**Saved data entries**
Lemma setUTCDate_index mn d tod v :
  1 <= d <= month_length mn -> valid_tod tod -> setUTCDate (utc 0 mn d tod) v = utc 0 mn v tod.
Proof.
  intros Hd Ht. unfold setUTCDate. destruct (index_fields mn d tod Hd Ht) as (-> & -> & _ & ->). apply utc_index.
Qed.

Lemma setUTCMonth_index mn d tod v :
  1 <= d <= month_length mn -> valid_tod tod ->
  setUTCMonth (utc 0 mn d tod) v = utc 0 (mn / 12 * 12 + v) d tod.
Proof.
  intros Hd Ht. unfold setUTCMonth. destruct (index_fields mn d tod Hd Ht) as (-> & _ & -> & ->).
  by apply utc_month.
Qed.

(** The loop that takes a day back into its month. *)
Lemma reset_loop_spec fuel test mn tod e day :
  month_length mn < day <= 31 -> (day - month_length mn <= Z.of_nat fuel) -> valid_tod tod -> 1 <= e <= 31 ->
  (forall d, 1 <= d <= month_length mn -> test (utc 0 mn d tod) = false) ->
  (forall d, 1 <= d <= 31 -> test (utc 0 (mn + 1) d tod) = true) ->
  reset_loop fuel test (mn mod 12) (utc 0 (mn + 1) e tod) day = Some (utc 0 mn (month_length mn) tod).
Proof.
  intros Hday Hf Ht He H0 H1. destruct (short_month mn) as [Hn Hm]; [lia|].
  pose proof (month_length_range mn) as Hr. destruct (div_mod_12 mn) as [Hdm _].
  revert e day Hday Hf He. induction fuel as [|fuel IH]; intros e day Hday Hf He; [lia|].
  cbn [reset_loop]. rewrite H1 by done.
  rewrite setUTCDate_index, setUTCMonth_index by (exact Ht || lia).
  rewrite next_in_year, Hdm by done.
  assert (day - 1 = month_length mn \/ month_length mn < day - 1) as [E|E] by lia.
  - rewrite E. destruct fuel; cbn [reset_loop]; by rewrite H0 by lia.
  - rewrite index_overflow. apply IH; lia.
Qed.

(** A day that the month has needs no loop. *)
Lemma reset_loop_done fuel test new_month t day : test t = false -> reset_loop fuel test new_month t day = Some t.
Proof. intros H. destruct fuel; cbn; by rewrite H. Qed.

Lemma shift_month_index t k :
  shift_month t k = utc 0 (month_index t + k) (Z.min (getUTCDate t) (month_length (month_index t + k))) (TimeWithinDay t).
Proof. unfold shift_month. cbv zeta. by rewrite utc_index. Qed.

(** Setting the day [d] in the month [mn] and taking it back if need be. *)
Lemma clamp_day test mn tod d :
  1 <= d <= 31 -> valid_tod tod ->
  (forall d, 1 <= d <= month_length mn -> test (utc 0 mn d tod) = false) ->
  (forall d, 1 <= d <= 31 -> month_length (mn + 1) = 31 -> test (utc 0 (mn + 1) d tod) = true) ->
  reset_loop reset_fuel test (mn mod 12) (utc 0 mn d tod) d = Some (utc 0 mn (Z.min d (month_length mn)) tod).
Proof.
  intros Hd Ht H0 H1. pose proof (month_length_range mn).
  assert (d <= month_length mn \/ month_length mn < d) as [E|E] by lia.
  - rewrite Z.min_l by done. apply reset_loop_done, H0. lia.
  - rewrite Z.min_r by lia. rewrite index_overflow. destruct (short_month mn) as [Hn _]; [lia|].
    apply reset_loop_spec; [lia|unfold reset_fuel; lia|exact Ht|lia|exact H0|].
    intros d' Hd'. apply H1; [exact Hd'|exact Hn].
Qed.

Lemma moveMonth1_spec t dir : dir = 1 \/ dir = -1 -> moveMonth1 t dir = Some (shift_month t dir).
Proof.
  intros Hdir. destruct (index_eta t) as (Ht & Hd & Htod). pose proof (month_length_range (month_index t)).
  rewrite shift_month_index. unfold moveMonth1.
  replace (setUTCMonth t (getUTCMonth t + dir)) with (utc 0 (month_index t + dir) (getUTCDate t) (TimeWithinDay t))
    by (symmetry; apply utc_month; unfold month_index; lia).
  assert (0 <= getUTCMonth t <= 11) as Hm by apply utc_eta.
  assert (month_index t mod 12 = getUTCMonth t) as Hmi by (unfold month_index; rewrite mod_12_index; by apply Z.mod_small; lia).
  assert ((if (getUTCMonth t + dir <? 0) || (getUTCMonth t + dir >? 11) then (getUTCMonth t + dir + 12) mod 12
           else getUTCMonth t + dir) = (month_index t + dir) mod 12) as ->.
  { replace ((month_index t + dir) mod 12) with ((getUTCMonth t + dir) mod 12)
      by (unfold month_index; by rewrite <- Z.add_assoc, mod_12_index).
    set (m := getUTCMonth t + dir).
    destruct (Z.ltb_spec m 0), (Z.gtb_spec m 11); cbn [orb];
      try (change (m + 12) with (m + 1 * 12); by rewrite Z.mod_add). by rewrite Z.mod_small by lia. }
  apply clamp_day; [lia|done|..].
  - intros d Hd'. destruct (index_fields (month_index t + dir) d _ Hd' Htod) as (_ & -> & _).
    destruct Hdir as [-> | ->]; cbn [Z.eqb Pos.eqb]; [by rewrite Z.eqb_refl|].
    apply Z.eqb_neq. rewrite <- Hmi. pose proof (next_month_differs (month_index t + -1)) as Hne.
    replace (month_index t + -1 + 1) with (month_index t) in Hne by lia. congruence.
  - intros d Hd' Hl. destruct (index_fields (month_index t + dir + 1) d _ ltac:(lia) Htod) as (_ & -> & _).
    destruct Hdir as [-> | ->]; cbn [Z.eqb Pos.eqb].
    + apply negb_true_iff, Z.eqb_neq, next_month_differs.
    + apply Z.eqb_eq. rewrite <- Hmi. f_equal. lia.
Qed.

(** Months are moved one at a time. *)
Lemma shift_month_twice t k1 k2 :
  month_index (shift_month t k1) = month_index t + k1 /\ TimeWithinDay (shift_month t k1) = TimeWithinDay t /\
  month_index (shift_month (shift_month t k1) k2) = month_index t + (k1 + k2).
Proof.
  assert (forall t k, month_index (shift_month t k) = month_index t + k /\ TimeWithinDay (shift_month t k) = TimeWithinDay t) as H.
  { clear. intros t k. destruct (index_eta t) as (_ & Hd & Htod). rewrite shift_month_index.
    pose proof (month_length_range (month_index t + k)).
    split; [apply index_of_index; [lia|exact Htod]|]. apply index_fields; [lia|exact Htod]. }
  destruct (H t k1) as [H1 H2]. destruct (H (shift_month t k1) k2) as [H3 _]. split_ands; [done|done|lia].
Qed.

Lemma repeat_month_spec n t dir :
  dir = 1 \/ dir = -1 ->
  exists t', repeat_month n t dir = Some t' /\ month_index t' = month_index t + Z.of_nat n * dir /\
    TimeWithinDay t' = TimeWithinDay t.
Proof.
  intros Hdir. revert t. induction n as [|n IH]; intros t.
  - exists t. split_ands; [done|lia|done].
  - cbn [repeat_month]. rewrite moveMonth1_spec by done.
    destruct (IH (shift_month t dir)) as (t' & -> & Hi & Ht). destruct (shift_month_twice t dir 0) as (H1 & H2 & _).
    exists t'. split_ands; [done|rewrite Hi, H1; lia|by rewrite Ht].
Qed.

**Problem to work on**
Taking the entries above, restate exactly those lines that fall between the line with "Lemma shift_month_twice t" and the line with "split; [apply index_of_index;", keeping both of those lines too.

**Response**
Lemma shift_month_twice t k1 k2 :
  month_index (shift_month t k1) = month_index t + k1 /\ TimeWithinDay (shift_month t k1) = TimeWithinDay t /\
  month_index (shift_month (shift_month t k1) k2) = month_index t + (k1 + k2).
Proof.
  assert (forall t k, month_index (shift_month t k) = month_index t + k /\ TimeWithinDay (shift_month t k) = TimeWithinDay t) as H.
  { clear. intros t k. destruct (index_eta t) as (_ & Hd & Htod). rewrite shift_month_index.
    pose proof (month_length_range (month_index t + k)).
    split; [apply index_of_index; [lia|exact Htod]|]. apply index_fields; [lia|exact Htod]. }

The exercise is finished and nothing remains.